You don’t have to resign yourself to a miserable time, though. These tips will help.

Pick the right activity

Having dinner with someone who never lets anyone else talk will only make the night harder. “Maybe this is a couple you go to a basketball game or a concert with,” Dr. Slatcher said. The same applies to the constant complainers; cater the outing to their interests — a favorite cuisine, an art exhibit — and they might liven up.

Don’t cook for someone who you already resent having to spend time with, Dr. Olds said. “Make as much about the occasion easy on yourself, so that you don’t feel put upon.” If a couple tends to overstay their welcome, suggest dinner at their house so you can leave when you want, said Kristina Brown, the chair of the marriage and family therapy department at the Family Institute at Northwestern University.

Dr. Brown has a standing movie date with friends and spouses, which alleviates stress around planning. “Some weeks, everyone comes,” she said. “Some weeks, it’s just two or three women. Then we go to dinner and talk about the movie.” Partners can pop in or not, and there’s less pressure around scheduling when it’s routine.

Focus on your own partner

Dr.
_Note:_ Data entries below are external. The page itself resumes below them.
(** [genhash(secret, config, context)] (the deprecation warning of its
    decorator is not recorded). *)
Definition genhash (cls : GenericHandler.class S Rng)
           (secret config : pyval) (context : kwds) : result string :=
  match config with
  | PyNone => Raise (TypeError "config must be string")
  | _ =>
      _ <- validate_secret MAX_PASSWORD_SIZE secret ;;
      self <- GenericHandler.from_string cls config context ;;
      chk <- GenericHandler._calc_checksum cls self secret ;;
      GenericHandler.to_string cls
        {| GenericHandler.settings := GenericHandler.settings self;
           GenericHandler.checksum := Some chk;
           GenericHandler.use_defaults := GenericHandler.use_defaults self |}
  end.

End methods.

End GenConfig.

(** ** BackendMixin: the other entry points *)

Module Backends.

(** [return cls.__backend] *)
Definition active_backend (st : BackendMixin.state)
  : BackendMixin.state * result string :=
  match BackendMixin.__backend st with
  | Some active => (st, Ok active)
  | None => (st, Raise (AssertionError "no active backend"))
  end.

(** [get_backend()] *)
Definition get_backend (fuel : nat) (cls : BackendMixin.class)
           (st : BackendMixin.state) : BackendMixin.state * result string :=
  if negb (BackendMixin.loaded st) then
    match BackendMixin.set_backend fuel cls "any" false st with
    | (st', Raise err) => (st', Raise err)
    | (st', Ok _) =>
        if BackendMixin.loaded st' then active_backend st'
        else (st', Raise (AssertionError
                            "set_backend() failed to load a default backend"))
    end
  else active_backend st.

(** [has_backend(name)] *)
Definition has_backend (fuel : nat) (cls : BackendMixin.class)
           (name : string) (st : BackendMixin.state)
  : BackendMixin.state * result bool :=
  match BackendMixin.set_backend fuel cls name true st with
  | (st', Ok _) => (st', Ok true)
  | (st', Raise (MissingBackendError _)) => (st', Ok false)
  | (st', Raise (PasslibSecurityError _)) => (st', Ok false)
  | (st', Raise err) => (st', Raise err)
  end.

End Backends.

(** ** PrefixWrapper: construction, hash and verify *)

Module Wrapper.

(** The handling of [ident] in [PrefixWrapper.__init__]: what is stored
    in [_ident], [None] when no [ident] was passed. *)
Definition init_ident (prefix : string) (ident : pyval)
  : result (option string) :=
  match ident with
  | PyNone => Ok None
  | _ =>
      ident <- match ident with
               | PyBool true =>
                   if truthy prefix then Ok (PyStr prefix)
                   else Raise (ValueError "no prefix specified")
               | _ => Ok ident
               end ;;
      ident <- match ident with
               | PyStr s => Ok s
               | PyBytes b => decode_ascii b
               | _ => Raise (TypeError ("'" ++ class_name ident
                                        ++ "' object is not subscriptable"))
               end ;;
      if negb (String.eqb (slice_to (String.length prefix) ident)
                 (slice_to (String.length ident) prefix))
      then Raise (ValueError "ident must agree with prefix")
      else Ok (Some ident)
  end.

Section methods.

Variable to_unicode : pyval -> string -> string -> result string.

(** [wrapped_hash] and [wrapped_verify] are the methods of the wrapped
    handler. *)
Variable wrapped_hash : pyval -> kwds -> result string.
Variable wrapped_verify : pyval -> pyval -> kwds -> result bool.

Definition hash (self : PrefixWrapper.class) (secret : pyval) (kw : kwds)
  : result string :=
  h <- wrapped_hash secret kw ;;
  PrefixWrapper._wrap_hash self (PyStr h).

Definition verify (self : PrefixWrapper.class) (secret hash : pyval)
           (kw : kwds) : result bool :=
  hash <- to_unicode hash "ascii" "hash" ;;
  hash <- PrefixWrapper._unwrap_hash self hash ;;
  wrapped_verify secret (PyStr hash) kw.

End methods.

End Wrapper.

(** ** passlib/handlers/windows.py *)

Module windows.

(** [str.lower] within the 8-bit range: the ASCII capitals, and the
    capitals from U+00C0 to U+00DE other than the multiplication sign. *)
Definition lower_char (c : ascii) : ascii :=
  let n := nat_of_ascii c in
  if ((Nat.leb 65 n && Nat.leb n 90)
      || (Nat.leb 192 n && Nat.leb n 222 && negb (Nat.eqb n 215)))%bool
  then ascii_of_nat (n + 32)
  else c.

Fixpoint lower (s : string) : string :=
  match s with
  | EmptyString => EmptyString
  | String c s' => String (lower_char c) (lower s')
  end.

(** The attributes of a static handler without context keywords whose
    checksum is 32 characters of [HEX_CHARS], as [nthash] declares them;
    [HEX_CHARS] is imported from [passlib.utils.binary], which is not part
    of these sources. *)
Definition hex32 (HEX_CHARS : string) (name : string)
  : GenericHandler.attributes :=
  {| GenericHandler.name := name;
     GenericHandler.context_kwds := [];
     GenericHandler.ident := None;
     GenericHandler._hash_regex := None;
     GenericHandler.checksum_size := Some 32;
     GenericHandler.checksum_chars := Some HEX_CHARS;
     GenericHandler._checksum_is_bytes := false |}.

(** [nthash]: a static handler without prefix whose [_norm_hash] lowers
    the case; [digest] is its [_calc_checksum], the hexadecimal writing of
    the MD4 digest, which lies outside this development. *)
Definition nthash (HEX_CHARS : string) (digest : pyval -> result pyval)
  : StaticHandler.class unit :=
  {| StaticHandler.attrs := hex32 HEX_CHARS "nthash";
     StaticHandler._hash_prefix := "";
     StaticHandler._norm_hash := lower;
     StaticHandler.init_context := fun _ => Ok tt;
     StaticHandler._calc_checksum := fun _ secret => digest secret |}.

End windows.

(** ** Further sample handlers *)

Module MoreSamples.

(** A handler whose salt is a text of two to four of the letters a, b
    and c. *)
Definition salted : HasSalt.class :=
  {| HasSalt.name := "sample";
     HasSalt.min_salt_size := 2;
     HasSalt.max_salt_size := Some 4;
     HasSalt.salt_chars := Some "abc";
     HasSalt._salt_is_bytes := false;
     HasSalt._salt_unit := "chars" |}.

(** The identifiers and aliases that [bcrypt] declares. *)
Definition many_idents : HasManyIdents.class :=
  {| HasManyIdents.name := "bcrypt";
     HasManyIdents.ident_values := ["$2$"; "$2a$"; "$2x$"; "$2y$"; "$2b$"];
     HasManyIdents.ident_aliases :=
       Some [("2", "$2$"); ("2a", "$2a$"); ("2y", "$2y$"); ("2b", "$2b$")] |}.

(** A text of one character outside ASCII, U+00E9. *)
Definition e_acute : string := String (ascii_of_nat 233) EmptyString.

(** A secret of 4097 characters. *)
Definition long_secret : pyval := PyStr (repeat_char "a" 4097).

(** A static handler whose [_calc_checksum], as that of [lmhash] in
    passlib/handlers/windows.py, checks the truncation policy when
    [use_defaults] is set and not otherwise; [truncate_error] is set,
    [truncate_size] is 14, and the checksum is the text of the secret. *)
Definition truncating : StaticHandler.class unit :=
  {| StaticHandler.attrs :=
       {| GenericHandler.name := "truncating";
          GenericHandler.context_kwds := [];
          GenericHandler.ident := None;
          GenericHandler._hash_regex := None;
          GenericHandler.checksum_size := None;
          GenericHandler.checksum_chars := None;
          GenericHandler._checksum_is_bytes := false |};
     StaticHandler._hash_prefix := "";
     StaticHandler._norm_hash := fun h => h;
     StaticHandler.init_context := fun _ => Ok tt;
     StaticHandler._calc_checksum :=
       fun self secret =>
         _ <- (if GenericHandler.use_defaults self
                  && (py_len secret >? 14)
               then Raise (PasswordSizeError 14
                             "Password too long (truncating truncates to 14 characters)")
               else Ok tt) ;;
         s <- Samples.to_unicode secret "utf-8" "secret" ;;
         Ok (PyStr s) |}.

(** A state in which the refused backend of [Samples.no_safe_backend] is
    the active one. *)
Definition native_active : BackendMixin.state :=
  {| BackendMixin.__backend := Some "native";
     BackendMixin._pending_backend := None;
     BackendMixin._pending_dry_run := false |}.

End MoreSamples.

(** * Properties *)

(** ** Text *)

Lemma startswith_app (p s : string) : startswith (p ++ s) p = true.
Proof.
  induction p as [|a p IH]; simpl; [reflexivity|].
  now rewrite Ascii.eqb_refl, IH.
Qed.

Lemma slice_from_app (p s : string) :
  slice_from (String.length p) (p ++ s) = s.
Proof. induction p as [|a p IH]; simpl; auto. Qed.

Lemma startswith_slice (h p : string) :
  startswith h p = true -> p ++ slice_from (String.length p) h = h.
Proof.
  revert h; induction p as [|a p IH]; intros h H; simpl in *; [reflexivity|].
  destruct h as [|b h]; [discriminate|].
  apply andb_prop in H as [Hab Hp].
  apply Ascii.eqb_eq in Hab; subst b.
  now rewrite IH.
Qed.

Lemma length_app (a b : string) :
  String.length (a ++ b) = (String.length a + String.length b)%nat.
Proof. induction a as [|x a IH]; simpl; [reflexivity | now rewrite IH]. Qed.

(** ** Splitting on a one-character separator *)

Section split_char.

Variable d : ascii.

Local Abbreviation sep := (String d "").

Lemma split_go_cons (c : ascii) (s : string) :
  split_go sep 0 (String c s) =
  if Ascii.eqb d c then "" :: split_go sep 0 s
  else match split_go sep 0 s with
       | f :: fs => String c f :: fs
       | [] => [String c ""]
       end.
Proof.
  simpl.
  destruct (Ascii.eqb d c); reflexivity.
Qed.

Lemma split_go_not_nil (s : string) : split_go sep 0 s <> [].
Proof.
  induction s as [|c s IH]; [discriminate|].
  rewrite split_go_cons.
  destruct (Ascii.eqb d c); [discriminate|].
  destruct (split_go sep 0 s); discriminate.
Qed.

(** A text without the separator is a single field. *)
Lemma split_go_single (a : string) :
  contains a d = false -> split_go sep 0 a = [a].
Proof.
  induction a as [|c a IH]; intros H; [reflexivity|].
  simpl in H. apply orb_false_elim in H as [Hc Ha].
  rewrite split_go_cons, Hc, (IH Ha). reflexivity.
Qed.

(** The first field ends at the first separator. *)
Lemma split_go_field (a rest : string) :
  contains a d = false ->
  split_go sep 0 (a ++ String d rest) = a :: split_go sep 0 rest.
Proof.
  induction a as [|c a IH]; intros H.
  - cbn [append]. rewrite split_go_cons, Ascii.eqb_refl. reflexivity.
  - simpl in H. apply orb_false_elim in H as [Hc Ha].
    cbn [append]. rewrite split_go_cons, Hc, (IH Ha). reflexivity.
Qed.

(** Joining the fields gives the text back. *)
Lemma join_split_go (s : string) : join sep (split_go sep 0 s) = s.
Proof.
  induction s as [|c s IH]; [reflexivity|].
  rewrite split_go_cons.
  destruct (Ascii.eqb d c) eqn:E.
  - apply Ascii.eqb_eq in E; subst c.
    pose proof (split_go_not_nil s) as Hn.
    destruct (split_go sep 0 s) as [|f fs] eqn:Es; [congruence|].
    change (join sep ("" :: f :: fs)) with ("" ++ sep ++ join sep (f :: fs)).
    rewrite IH. reflexivity.
  - pose proof (split_go_not_nil s) as Hn.
    destruct (split_go sep 0 s) as [|f fs] eqn:Es; [congruence|].
    destruct fs as [|g gs].
    + simpl in *. now rewrite IH.
    + change (join sep (String c f :: g :: gs))
        with (String c (f ++ sep ++ join sep (g :: gs))).
      change (join sep (f :: g :: gs))
        with (f ++ sep ++ join sep (g :: gs)) in IH.
      now rewrite IH.
Qed.

(** No field contains the separator. *)
Lemma split_go_fields_clean (s : string) :
  Forall (fun f => contains f d = false) (split_go sep 0 s).
Proof.
  induction s as [|c s IH]; [repeat constructor|].
  rewrite split_go_cons.
  destruct (Ascii.eqb d c) eqn:E.
  - constructor; [reflexivity | exact IH].
  - destruct (split_go sep 0 s) as [|f fs].
    + repeat constructor. simpl. now rewrite E.
    + inversion IH; subst. constructor; [|assumption].
      simpl. now rewrite E.
Qed.

End split_char.

(** ** Integers as text *)

Lemma digit_cases (P : Z -> bool) :
  forallb P (map Z.of_nat (seq 0 36)) = true ->
  forall d, 0 <= d < 36 -> P d = true.
Proof.
  intros H d Hd. rewrite forallb_forall in H. apply H.
  replace d with (Z.of_nat (Z.to_nat d)) by lia.
  apply in_map, in_seq. lia.
Qed.

Lemma digit_val_char (d : Z) :
  0 <= d < 36 -> digit_val (digit_char d) = Some d.
Proof.
  intros Hd.
  assert (Hall : forallb (fun d => match digit_val (digit_char d) with
                                   | Some d' => d' =? d
                                   | None => false
                                   end) (map Z.of_nat (seq 0 36)) = true)
    by (vm_compute; reflexivity).
  pose proof (digit_cases _ Hall d Hd) as H. cbv beta in H.
  destruct (digit_val (digit_char d)); [|discriminate].
  apply Z.eqb_eq in H. now subst.
Qed.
Slatcher’s research suggests that having couple friends benefits your own relationship. When a double date goes well, “couples feel closer to their own romantic partners, because they see them through others’ eyes,” he said.
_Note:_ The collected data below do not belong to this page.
Lemma halt_events_kept_trans (a b c : Sentinel) :
  halt_events_kept a b -> halt_events_kept b c -> halt_events_kept a c.
Proof. unfold halt_events_kept. congruence. Qed.

Lemma halt_events_kept_check_anti_paralysis :
  ensures halt_events_kept (_check_anti_paralysis format_float).
Proof.
  unfold _check_anti_paralysis, with_local, BaseAgent.log_reflective,
    BaseAgent.publish, BaseAgent.redis_publish, BaseAgent.utcnow,
    BaseAgent.with_world.
  ensure halt_events_kept_refl halt_events_kept_trans fail counter_leaf.
Qed.

(** The row a failure inserts, on every path of [_issue_halt] with a
    dictionary for context. *)
Lemma issue_halt_event (a : Sentinel) (reason fault_code : string)
    (context : dict) :
  halt_events
    (world (snd (_issue_halt format_float reason fault_code
                             (JDict context) a))) =
    (halt_events (world a) ++ [halt_event_of a reason context])%list.
Proof.
  unfold _issue_halt, halt_event_of. run. cbn.
  destruct (max_repair_cycles (local a) <=? current_repair_cycle (local a) + 1).
  - reflexivity.
  - match goal with
    | |- context [_check_anti_paralysis _ ?x] =>
        pose proof (halt_events_kept_check_anti_paralysis x) as H;
        destruct (_check_anti_paralysis format_float x) as [[u|e] a1]
    end; cbn in *; rewrite H; reflexivity.
Qed.

(** X6.  The halt event of a failing submission carries the reason of the check
    that failed, the next row id and the cycle just counted, and names as
    halted subsystem the [subsystem_origin] entry of the submission's
    context, [unknown] without one: the submission's own
    [subsystem_origin] field is not what is recorded. *)
Theorem halt_event_names_the_context_origin (a : Sentinel)
    (input artifact origin action_type : Json) (context : dict)
    (reason fault_code : string) :
  submits input artifact origin action_type context ->
  _is_threshold_action (constitution a) action_type = true ->
  fails_veto json_dumps (constitution a) artifact origin action_type context
             reason fault_code ->
  halt_events
    (world (snd (_process_input json_dumps format_float input a))) =
    (halt_events (world a) ++ [halt_event_of a reason context])%list.
Proof.
  intros Hsub Hthr (k & c & Hpass & Hk).
  rewrite (process_input_veto json_dumps format_float
             a _ _ _ _ _ k c _ _ Hsub Hthr Hpass Hk).
  rewrite issue_halt_event. reflexivity.
Qed.



Lemma find_never {A} (l : list A) : find (fun _ => false) l = None.
Proof. induction l; auto. Qed.

(** X8.  Where the constitution lists [violates_legality] among the boundary
    halt conditions, content with [illegal] or [fraud] in it never reaches
    the legal check: the first check fails on it, and the fault code is
    [boundary_violation]. *)
Theorem legality_keywords_fail_as_boundary_violation (cst : Constitution)
    (artifact context : Json) :
  In "violates_legality" (boundary_halt_conditions cst) ->
  contains "illegal" (lower (json_dumps artifact)) = true \/
  contains "fraud" (lower (json_dumps artifact)) = true ->
  exists reason,
    _moral_regression_test json_dumps cst artifact context =
      Failed reason "boundary_violation".
Proof.
  intros Hin Hkw. unfold _moral_regression_test.
  replace (find (_detect_coherence_violation artifact) _) with (@None string)
    by (symmetry; apply find_never).
  destruct (find _ (boundary_halt_conditions cst)) as [c|] eqn:E.
  - eexists. reflexivity.
  - exfalso. pose proof (find_none _ _ E _ Hin) as H.
    unfold _detect_boundary_violation, violation_keywords in H.
    cbn in H. destruct Hkw as [K|K]; rewrite K in H; cbn in H.
    + discriminate.
    + rewrite !orb_true_r in H. discriminate.
Qed.

Lemma constraints_loop_failed (origin : string) (artifact : Json)
    (cs : list string) (reason fault_code : string) :
  constraints_loop origin artifact cs = Ok (Failed reason fault_code) ->
  fault_code = "subsystem_constraint_violation" /\
  in_json "execute_command" artifact = Ok true /\
  exists c, In c cs /\ contains "cannot_execute" c = true /\
            reason = origin ++ " violated constraint: " ++ c.
Proof.
  induction cs as [|c cs IH]; cbn; [discriminate|].
  destruct (contains "cannot_execute" c) eqn:Ec.
  - destruct (in_json "execute_command" artifact) as [[|]|e] eqn:Ei.
    + intros H. injection H as <- <-. repeat split. exists c. auto.
    + intros H. destruct (IH H) as (? & ? & c' & ? & ? & ?).
      repeat split; auto. exists c'. auto.
    + discriminate.
  - intros H. destruct (IH H) as (? & ? & c' & ? & ? & ?).
    repeat split; auto. exists c'. auto.
Qed.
Having a common goal — say, not getting baited into a political debate — gives you the chance to communicate beforehand. “Be in cahoots,” Dr. Olds said. “Say to your partner, ‘When so-and-so takes us into a controversial area, will you help me by changing the subject?’”

Strategizing can also prevent scenes like one that has played out in my house: My husband criticizes an annoying friend whom I also find annoying but then feel the need to defend. When we game out the night beforehand, we’re less likely to argue later.

Look at the big picture

Remember, you aren’t married to this difficult person. You can survive an hour or two with them every few months. “Can you make the best of it for the sake of your partner or your friend because it’s important to them?” Dr. Brown asked. Nine times out of 10, you can focus on the friend you enjoy, Dr. Olds said.

Your friend probably knows that her spouse can be a downer. Planning the occasional double date is an act of generosity.

And for what it’s worth, how do we know we’re not the spouse that someone is dreading? I’d want my hosts to heed this advice from Dr. Olds: “Almost everybody has some qualities that are likable. You’ve just got to find them.”